EXERCISE —
Lines below starting with the line with "(** X12. When" and going on through the line with "(HasManyQueryClient.saveMany persist this related w).1" must be output exactly; the rest of the records must be left out.

Stored data entries
- - -
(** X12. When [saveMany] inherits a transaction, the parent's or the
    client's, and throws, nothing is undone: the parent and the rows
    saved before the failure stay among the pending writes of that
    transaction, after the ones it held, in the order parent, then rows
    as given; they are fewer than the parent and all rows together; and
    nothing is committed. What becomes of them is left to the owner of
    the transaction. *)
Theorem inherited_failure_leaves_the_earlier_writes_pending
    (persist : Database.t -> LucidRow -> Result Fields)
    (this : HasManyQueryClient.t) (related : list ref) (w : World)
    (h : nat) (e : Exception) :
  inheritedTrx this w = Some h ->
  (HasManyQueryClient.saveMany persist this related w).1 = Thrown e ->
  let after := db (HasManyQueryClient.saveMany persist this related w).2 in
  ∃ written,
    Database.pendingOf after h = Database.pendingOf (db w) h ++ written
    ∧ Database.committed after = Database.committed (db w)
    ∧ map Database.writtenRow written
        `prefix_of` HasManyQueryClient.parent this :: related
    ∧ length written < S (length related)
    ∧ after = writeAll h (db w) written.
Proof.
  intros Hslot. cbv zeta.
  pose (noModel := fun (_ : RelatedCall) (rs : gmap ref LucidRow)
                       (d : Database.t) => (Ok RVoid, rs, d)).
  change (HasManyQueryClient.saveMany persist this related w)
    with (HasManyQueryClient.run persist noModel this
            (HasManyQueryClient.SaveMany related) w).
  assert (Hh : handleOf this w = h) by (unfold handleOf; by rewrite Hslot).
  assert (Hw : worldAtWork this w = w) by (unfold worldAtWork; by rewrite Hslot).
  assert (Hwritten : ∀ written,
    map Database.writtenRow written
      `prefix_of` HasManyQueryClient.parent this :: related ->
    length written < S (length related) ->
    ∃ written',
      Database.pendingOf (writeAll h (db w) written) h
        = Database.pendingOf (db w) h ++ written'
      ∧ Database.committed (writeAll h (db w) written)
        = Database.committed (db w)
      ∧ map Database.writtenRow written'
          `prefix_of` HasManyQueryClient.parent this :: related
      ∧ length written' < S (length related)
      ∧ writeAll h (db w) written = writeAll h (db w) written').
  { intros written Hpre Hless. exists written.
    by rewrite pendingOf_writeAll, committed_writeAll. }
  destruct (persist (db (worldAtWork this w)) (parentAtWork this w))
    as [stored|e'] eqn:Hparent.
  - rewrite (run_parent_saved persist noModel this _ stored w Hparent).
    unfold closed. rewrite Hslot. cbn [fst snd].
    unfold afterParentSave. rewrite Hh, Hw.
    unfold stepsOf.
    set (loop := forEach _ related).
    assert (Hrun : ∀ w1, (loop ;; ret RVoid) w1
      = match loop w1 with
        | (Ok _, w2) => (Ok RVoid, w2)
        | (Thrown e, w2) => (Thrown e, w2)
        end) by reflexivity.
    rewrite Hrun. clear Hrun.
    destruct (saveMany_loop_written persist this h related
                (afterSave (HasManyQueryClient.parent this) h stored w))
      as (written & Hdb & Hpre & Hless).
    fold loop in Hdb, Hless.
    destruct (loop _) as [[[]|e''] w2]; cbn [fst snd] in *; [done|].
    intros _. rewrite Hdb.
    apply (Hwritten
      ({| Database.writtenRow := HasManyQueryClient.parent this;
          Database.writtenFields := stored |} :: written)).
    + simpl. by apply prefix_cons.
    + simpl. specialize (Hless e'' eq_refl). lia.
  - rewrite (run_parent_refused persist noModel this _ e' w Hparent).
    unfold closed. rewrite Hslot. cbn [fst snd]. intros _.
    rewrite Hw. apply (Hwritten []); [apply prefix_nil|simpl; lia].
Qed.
- - -
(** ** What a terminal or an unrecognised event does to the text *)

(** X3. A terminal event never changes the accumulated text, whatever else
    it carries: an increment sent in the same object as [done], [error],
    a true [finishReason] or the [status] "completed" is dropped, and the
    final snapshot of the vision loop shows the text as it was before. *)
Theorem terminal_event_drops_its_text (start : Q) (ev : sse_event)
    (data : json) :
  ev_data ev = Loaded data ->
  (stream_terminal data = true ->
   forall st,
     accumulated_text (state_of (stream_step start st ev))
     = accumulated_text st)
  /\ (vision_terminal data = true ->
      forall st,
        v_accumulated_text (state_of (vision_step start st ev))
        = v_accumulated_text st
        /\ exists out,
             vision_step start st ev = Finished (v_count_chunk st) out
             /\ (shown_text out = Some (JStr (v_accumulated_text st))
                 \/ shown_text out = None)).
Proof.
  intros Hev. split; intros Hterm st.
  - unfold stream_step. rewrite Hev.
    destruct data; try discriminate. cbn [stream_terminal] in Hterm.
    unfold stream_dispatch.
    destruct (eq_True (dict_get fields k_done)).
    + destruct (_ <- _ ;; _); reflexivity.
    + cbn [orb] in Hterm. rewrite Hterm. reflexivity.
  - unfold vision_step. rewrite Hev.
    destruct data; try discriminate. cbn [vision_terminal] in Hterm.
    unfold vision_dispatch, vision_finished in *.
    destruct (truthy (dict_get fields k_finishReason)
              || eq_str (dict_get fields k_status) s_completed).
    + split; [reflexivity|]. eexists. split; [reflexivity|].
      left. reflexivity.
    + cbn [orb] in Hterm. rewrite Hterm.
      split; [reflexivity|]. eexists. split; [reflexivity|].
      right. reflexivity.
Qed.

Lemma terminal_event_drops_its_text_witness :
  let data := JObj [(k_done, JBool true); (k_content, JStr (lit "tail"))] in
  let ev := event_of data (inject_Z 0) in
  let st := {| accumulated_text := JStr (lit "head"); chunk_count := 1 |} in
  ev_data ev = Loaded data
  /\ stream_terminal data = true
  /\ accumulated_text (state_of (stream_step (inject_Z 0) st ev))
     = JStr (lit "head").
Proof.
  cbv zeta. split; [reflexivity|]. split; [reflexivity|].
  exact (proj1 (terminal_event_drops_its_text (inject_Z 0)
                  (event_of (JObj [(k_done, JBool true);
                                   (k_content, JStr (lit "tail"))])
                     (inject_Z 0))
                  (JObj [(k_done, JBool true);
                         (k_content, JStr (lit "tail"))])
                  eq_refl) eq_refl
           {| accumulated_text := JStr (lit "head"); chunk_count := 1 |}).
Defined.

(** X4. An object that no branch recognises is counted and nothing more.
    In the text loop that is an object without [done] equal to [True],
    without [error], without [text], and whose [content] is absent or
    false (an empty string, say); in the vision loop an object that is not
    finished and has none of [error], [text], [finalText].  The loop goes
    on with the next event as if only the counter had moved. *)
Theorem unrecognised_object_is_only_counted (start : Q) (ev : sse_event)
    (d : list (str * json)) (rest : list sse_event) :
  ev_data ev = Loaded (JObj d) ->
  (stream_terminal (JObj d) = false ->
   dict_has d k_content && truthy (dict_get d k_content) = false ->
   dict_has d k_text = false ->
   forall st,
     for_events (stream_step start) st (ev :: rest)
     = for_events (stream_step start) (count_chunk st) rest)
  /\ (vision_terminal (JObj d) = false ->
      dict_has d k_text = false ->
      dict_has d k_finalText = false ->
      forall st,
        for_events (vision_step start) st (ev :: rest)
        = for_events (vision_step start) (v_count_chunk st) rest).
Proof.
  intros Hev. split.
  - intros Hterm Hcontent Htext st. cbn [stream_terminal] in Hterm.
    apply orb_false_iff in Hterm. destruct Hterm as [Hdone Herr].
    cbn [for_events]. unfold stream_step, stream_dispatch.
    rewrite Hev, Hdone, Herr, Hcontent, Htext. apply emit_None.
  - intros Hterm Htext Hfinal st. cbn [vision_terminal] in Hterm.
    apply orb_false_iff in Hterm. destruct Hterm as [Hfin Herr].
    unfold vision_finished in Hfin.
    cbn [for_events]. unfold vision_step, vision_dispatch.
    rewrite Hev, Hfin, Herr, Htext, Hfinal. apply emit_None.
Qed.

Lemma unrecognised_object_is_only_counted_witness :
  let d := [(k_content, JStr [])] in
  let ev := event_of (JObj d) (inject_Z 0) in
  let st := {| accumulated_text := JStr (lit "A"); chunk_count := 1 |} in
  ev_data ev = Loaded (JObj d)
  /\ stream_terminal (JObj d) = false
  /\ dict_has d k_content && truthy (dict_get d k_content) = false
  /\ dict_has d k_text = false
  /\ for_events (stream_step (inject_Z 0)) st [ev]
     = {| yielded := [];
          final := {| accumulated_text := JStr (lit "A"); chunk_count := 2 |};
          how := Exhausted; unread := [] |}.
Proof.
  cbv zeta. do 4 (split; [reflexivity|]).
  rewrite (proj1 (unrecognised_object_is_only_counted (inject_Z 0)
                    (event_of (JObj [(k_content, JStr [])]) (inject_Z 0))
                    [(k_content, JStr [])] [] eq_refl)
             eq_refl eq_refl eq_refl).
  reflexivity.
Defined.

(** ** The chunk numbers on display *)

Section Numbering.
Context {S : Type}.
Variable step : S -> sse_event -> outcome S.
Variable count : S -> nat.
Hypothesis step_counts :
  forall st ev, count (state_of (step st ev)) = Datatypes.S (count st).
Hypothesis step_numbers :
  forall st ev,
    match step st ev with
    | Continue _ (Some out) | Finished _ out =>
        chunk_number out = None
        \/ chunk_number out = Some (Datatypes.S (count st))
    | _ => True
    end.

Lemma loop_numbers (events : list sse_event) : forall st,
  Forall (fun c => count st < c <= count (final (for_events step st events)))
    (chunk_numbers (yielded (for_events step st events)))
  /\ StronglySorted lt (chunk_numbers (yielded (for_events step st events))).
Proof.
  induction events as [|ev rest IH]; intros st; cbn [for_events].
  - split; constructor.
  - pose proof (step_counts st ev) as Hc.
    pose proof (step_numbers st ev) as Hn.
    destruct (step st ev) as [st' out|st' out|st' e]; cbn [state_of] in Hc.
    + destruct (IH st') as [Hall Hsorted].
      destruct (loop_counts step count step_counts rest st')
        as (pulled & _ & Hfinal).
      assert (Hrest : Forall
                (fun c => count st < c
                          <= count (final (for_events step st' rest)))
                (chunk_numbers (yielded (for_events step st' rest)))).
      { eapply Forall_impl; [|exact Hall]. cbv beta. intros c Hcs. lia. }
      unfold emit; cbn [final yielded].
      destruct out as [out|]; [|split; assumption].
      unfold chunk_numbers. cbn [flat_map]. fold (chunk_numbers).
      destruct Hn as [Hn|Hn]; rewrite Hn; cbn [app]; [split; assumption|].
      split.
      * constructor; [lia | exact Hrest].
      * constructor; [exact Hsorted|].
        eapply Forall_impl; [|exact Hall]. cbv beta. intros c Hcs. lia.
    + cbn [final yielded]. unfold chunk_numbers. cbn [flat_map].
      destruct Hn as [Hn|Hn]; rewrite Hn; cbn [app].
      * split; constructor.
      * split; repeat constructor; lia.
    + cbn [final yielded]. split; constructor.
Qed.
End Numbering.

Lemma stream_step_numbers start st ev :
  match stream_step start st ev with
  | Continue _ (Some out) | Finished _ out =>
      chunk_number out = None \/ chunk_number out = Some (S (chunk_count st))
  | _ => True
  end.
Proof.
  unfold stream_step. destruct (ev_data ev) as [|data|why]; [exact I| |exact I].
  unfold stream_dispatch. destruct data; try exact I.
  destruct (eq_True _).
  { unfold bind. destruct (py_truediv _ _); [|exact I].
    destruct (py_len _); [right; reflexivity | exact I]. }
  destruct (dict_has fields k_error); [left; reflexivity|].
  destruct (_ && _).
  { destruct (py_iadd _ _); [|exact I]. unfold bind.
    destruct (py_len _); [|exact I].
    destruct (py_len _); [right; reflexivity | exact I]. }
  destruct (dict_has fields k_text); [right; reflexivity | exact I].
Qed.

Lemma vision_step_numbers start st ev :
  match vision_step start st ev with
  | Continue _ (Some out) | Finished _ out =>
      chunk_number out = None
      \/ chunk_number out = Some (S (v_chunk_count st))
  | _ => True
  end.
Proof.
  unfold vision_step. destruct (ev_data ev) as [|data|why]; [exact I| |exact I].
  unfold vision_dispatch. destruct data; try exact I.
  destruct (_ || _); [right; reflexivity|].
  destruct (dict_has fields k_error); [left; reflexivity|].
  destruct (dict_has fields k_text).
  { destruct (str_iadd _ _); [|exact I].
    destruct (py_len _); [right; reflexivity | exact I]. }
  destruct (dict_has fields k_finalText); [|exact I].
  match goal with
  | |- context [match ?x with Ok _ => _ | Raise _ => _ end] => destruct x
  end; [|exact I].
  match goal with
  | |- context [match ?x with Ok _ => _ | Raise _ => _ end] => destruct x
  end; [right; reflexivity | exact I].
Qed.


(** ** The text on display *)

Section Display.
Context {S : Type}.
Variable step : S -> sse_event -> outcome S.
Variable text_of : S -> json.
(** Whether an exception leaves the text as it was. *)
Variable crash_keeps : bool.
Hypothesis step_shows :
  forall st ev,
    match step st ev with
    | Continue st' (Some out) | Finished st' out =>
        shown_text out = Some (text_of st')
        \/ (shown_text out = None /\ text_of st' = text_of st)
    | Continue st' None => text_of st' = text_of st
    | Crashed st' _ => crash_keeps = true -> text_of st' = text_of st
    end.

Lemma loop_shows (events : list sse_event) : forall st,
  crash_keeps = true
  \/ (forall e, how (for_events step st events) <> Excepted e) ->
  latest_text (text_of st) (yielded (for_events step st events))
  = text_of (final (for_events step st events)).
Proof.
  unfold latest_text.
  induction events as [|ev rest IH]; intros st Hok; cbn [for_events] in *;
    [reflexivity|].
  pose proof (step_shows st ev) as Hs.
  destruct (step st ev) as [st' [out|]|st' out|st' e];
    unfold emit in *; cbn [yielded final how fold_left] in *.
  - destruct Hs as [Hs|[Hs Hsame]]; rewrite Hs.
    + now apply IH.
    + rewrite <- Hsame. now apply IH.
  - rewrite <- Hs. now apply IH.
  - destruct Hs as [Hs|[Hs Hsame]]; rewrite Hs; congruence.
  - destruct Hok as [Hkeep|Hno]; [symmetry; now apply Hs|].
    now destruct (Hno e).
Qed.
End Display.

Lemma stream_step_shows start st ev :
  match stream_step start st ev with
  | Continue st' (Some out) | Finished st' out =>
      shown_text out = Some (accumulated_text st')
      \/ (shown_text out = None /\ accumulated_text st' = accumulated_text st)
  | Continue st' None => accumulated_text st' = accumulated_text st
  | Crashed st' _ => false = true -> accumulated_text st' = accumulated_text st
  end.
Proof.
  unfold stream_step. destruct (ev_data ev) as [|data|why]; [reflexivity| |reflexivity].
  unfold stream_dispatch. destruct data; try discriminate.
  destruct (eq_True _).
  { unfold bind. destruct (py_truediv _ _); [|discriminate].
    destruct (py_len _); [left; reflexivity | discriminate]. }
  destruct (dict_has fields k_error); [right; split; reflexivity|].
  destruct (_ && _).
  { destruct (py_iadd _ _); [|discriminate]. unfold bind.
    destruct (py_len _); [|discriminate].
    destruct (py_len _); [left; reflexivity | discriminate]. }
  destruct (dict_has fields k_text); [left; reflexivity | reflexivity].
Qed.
- - -
ANSWER —
(** X12. When [saveMany] inherits a transaction, the parent's or the
    client's, and throws, nothing is undone: the parent and the rows
    saved before the failure stay among the pending writes of that
    transaction, after the ones it held, in the order parent, then rows
    as given; they are fewer than the parent and all rows together; and
    nothing is committed. What becomes of them is left to the owner of
    the transaction. *)
Theorem inherited_failure_leaves_the_earlier_writes_pending
    (persist : Database.t -> LucidRow -> Result Fields)
    (this : HasManyQueryClient.t) (related : list ref) (w : World)
    (h : nat) (e : Exception) :
  inheritedTrx this w = Some h ->
  (HasManyQueryClient.saveMany persist this related w).1 = Thrown e ->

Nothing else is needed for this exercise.